As we watch the news, we are seeing evidence of people’s hearts in all kinds of ways such as anger, violence in our streets, in our schools, suicides; even murders are on the rise with no end in sight. A world gone mad whose trust is in the world and not in the One who Created it. People would rather trust in things than in the One who created those things. Doesn’t make much sense when you think about it that way does it?

My dear sweet sisters, I want to encourage you now more than ever to put your trust in God. We are only sojourners here passing through until we reach the other side. The road may be rocky and the climb may be steep but keep ‘LOOKING UP.” As 1 Peter says in Chapter 1:6, 7 – “In this you greatly rejoice, though now for a little while, if need be, you have been grieved by various trials, that the genuineness of your faith being much more precious than gold that perishes, though it is tested by fire, may be found to praise, honor, and glory at the revelation of Jesus Christ.”

As Peter says in 1 Peter - May we rejoice in knowing that we are kept by the power of God and that we have an ineritance reserved in heaven that awaits us as we leave this world which is not our home. May we place our trust in our mighty and powerful God and allow our various trials to bring us to a deeper faith in the One who calls us His own.

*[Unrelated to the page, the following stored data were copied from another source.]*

Lemma consider_candidate_first (hw : HashWrapper) (h : CBlockHeader)
    (results : list (Z * Z)) :
  forall st,
    (fst (fst st) = worst_hash \/
     (fst (fst st) = Hash (object_bytes h) /\
      UintToArith256 (Hash (object_bytes h)) < UintToArith256 worst_hash)) ->
    fst (fst (fold_left (consider_candidate h) results st))
    = match results with
      | [] => fst (fst st)
      | _ :: _ => if UintToArith256 (Hash (object_bytes h)) <? UintToArith256 worst_hash
                  then Hash (object_bytes h) else worst_hash
      end.
Proof.
  induction results as [|c results IH]; intros [[best loc] fin] Hst; [reflexivity|].
  cbn [fold_left fst] in *. rewrite IH.
  - unfold consider_candidate at 1.
    destruct Hst as [-> | [-> Hlt]].
    + destruct (Z.ltb_spec (UintToArith256 (Hash (object_bytes h)))
                           (UintToArith256 worst_hash)) as [Hlt|Hge];
        destruct results; reflexivity.
    + destruct (Z.ltb_spec (UintToArith256 (Hash (object_bytes h)))
                           (UintToArith256 (Hash (object_bytes h)))) as [|_]; [lia|].
      destruct (Z.ltb_spec (UintToArith256 (Hash (object_bytes h)))
                           (UintToArith256 worst_hash)) as [_|]; [|lia].
      destruct results; reflexivity.
  - unfold consider_candidate.
    destruct Hst as [-> | [-> Hlt]].
    + destruct (Z.ltb_spec (UintToArith256 (Hash (object_bytes h)))
                           (UintToArith256 worst_hash)) as [Hlt|Hge]; cbn [fst].
      * right. split; [reflexivity | exact Hlt].
      * left. reflexivity.
    + destruct (Z.ltb_spec (UintToArith256 (Hash (object_bytes h)))
                           (UintToArith256 (Hash (object_bytes h)))) as [|_]; [lia|].
      right. split; [reflexivity | exact Hlt].
Qed.

(** C9, as the code has it: with [nThreads = 0] the worst hash comes back
    and [collisions] is left alone; otherwise (for [nThreads <= 2^30]) the
    worker count becomes the least power of two that is at least
    [nThreads], [pattern_search] is run on the mid-hash, [collisions]
    becomes the number of candidates, and the hash returned is the worst
    hash when there is no candidate and else the header's mid-hash
    [Hash(BEGIN(nVersion), END(nNonce))], the same for every candidate,
    whenever it is below the worst hash. *)
Theorem FindBestPatternHash_behaviour (hw : HashWrapper) (ps : PatternSearch)
    (fuel : nat) (h : CBlockHeader) (collisions : Z) (scratchpad : list Z) (nThreads : Z) :
  (32 <= fuel)%nat -> nThreads <= 2 ^ 30 ->
  (nThreads = 0 ->
   FindBestPatternHash fuel h collisions scratchpad nThreads = Some (worst_hash, collisions))
  /\
  (nThreads <> 0 ->
   exists k,
     0 <= k <= 30 /\ nThreads <= 2 ^ k /\ (k = 0 \/ 2 ^ (k - 1) < nThreads) /\
     let results := pattern_search (GetMidHash h) scratchpad (2 ^ k) in
     FindBestPatternHash fuel h collisions scratchpad nThreads
     = Some (match results with
             | [] => worst_hash
             | _ :: _ => if UintToArith256 (GetMidHash h) <? UintToArith256 worst_hash
                         then GetMidHash h else worst_hash
             end,
             to_int (Z.of_nat (length results)))
     /\ (Z.of_nat (length results) < 2 ^ 31 ->
         to_int (Z.of_nat (length results)) = Z.of_nat (length results))).
Proof.
  intros Hfuel Hn. split.
  - intros ->. reflexivity.
  - intros Hnz. unfold FindBestPatternHash.
    destruct (Z.eqb_spec nThreads 0) as [|_]; [contradiction|].
    destruct (round_threads_spec fuel 0 nThreads) as (k & Hk & Hr & Hle & Hmin); try lia.
    change (2 ^ 0) with 1 in Hr. rewrite Hr. cbn [mbind option_bind].
    exists k. split; [lia|]. split; [exact Hle|]. split; [exact Hmin|].
    cbv zeta. split.
    + pose proof (consider_candidate_first hw h
                    (pattern_search (GetMidHash h) scratchpad (2 ^ k))
                    (worst_hash, 0, 0) (or_introl eq_refl)) as Hfold.
      destruct (fold_left (consider_candidate h)
                  (pattern_search (GetMidHash h) scratchpad (2 ^ k))
                  (worst_hash, 0, 0)) as [[best loc] fin].
      cbn [fst] in Hfold. rewrite Hfold. reflexivity.
    + intros Hlen. apply to_int_id. lia.
Qed.

Lemma FindBestPatternHash_behaviour_witness :
  (3 = 0 ->
   @FindBestPatternHash sample_hashes sample_search 32 null_header 7 [] 3
   = Some (worst_hash, 7))
  /\
  (3 <> 0 ->
   exists k,
     0 <= k <= 30 /\ 3 <= 2 ^ k /\ (k = 0 \/ 2 ^ (k - 1) < 3) /\
     let results :=
       @pattern_search sample_search (@GetMidHash sample_hashes null_header) [] (2 ^ k) in
     @FindBestPatternHash sample_hashes sample_search 32 null_header 7 [] 3
     = Some (match results with
             | [] => worst_hash
             | _ :: _ =>
                 if UintToArith256 (@GetMidHash sample_hashes null_header)
                    <? UintToArith256 worst_hash
                 then @GetMidHash sample_hashes null_header else worst_hash
             end,
             to_int (Z.of_nat (length results)))
     /\ (Z.of_nat (length results) < 2 ^ 31 ->
         to_int (Z.of_nat (length results)) = Z.of_nat (length results))).
Proof.
  apply (FindBestPatternHash_behaviour sample_hashes sample_search 32 null_header 7 [] 3);
    lia.
Defined.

FIGHT TO KEEP YOUR FOCUS BY LOOKING UP AND SEEKING HIM DAILY.

In Christ’s love,
Janice

4 comments:

Anonymous said...

Dear Janice
I am sorry about your precious Hannah...Of course you know that she was a mighty warrior of God. On the Monday night bible studies when I DID SHOW up...there would be Gracious Hannah looking cute as always making sure we all settled in to our bible study. She is now sitting graciously as always next to our Mighty Lord Jesus making sure we still gather together on Monday nights as sisters in Christ. She also grins with joy as she sees her little sister Lacey join us. I am sure Jesus turns to Hannah and winks at her. I just wanted to say hi and thank you for ALL that you do for your sisters in Christ. I do trust in the Lord...it has taken me some time to let go of the lead and PLACE IT IN GODS trusting hands to LEAD me. I hope this makes sense. You are one of Gods lovely angels sent to this dysfunctional place to SHOW us THE WAY TO OUR PRECIOUS JESUS! Thank you Love always Ivy

Unknown said...

I love the verse from Hosea, so I am asking myself this:
"Why, whether I am in abundance or in lack, do I not just ask God every day what I can do for Him?"
I mean, really, when you truly love a person, isn't that what you do? You try to keep that smile on their face. I want to do the same for God. Live my life to try to keep the smile on his face. I want to praise Him every day, whether it is going as I planned it or not!

Nahum 1:7 says, "God is good, a stronghold in the time of trouble, and He knows those who trust in him"
I want to trust in him always. Even when I am crying out, I am still trusting that He hears me, even if I am being a big baby about something:]
Thanks for your words, Janice.
We miss our furry companions and are grateful for the time they spent with us and the joy they brought.

Ginny said...

Janice,
I know just what you mean. I've been in a kind of slump lately too. I listen to talk radio too much and it just gets me so riled up! But one of my friends here at work always tells me that everything that's going on in our country and in the world doesn't upset him because he knows who is in charge. That sure wakes me up! You just reminded me of that too.
Thank you!

Anonymous said...

Hi Janice,

I received your email with the blog to comment. I did and for whatever reason, it did not go through. I believe it had something to do with Google. In any case, this is very important and absolutely you can pass this on. My trust, my faith is in Jesus; my Savior. I am a living testimony! I could not and would not want to do it without him. He is in control, that does not mean I am calm, composed and don't have emotions. I do, but I have learned over the years to trust him. That is the only way, it is a process. I just got back from a business trip but wanted to reply God is so good, keep looking up, trust me; he never fails us.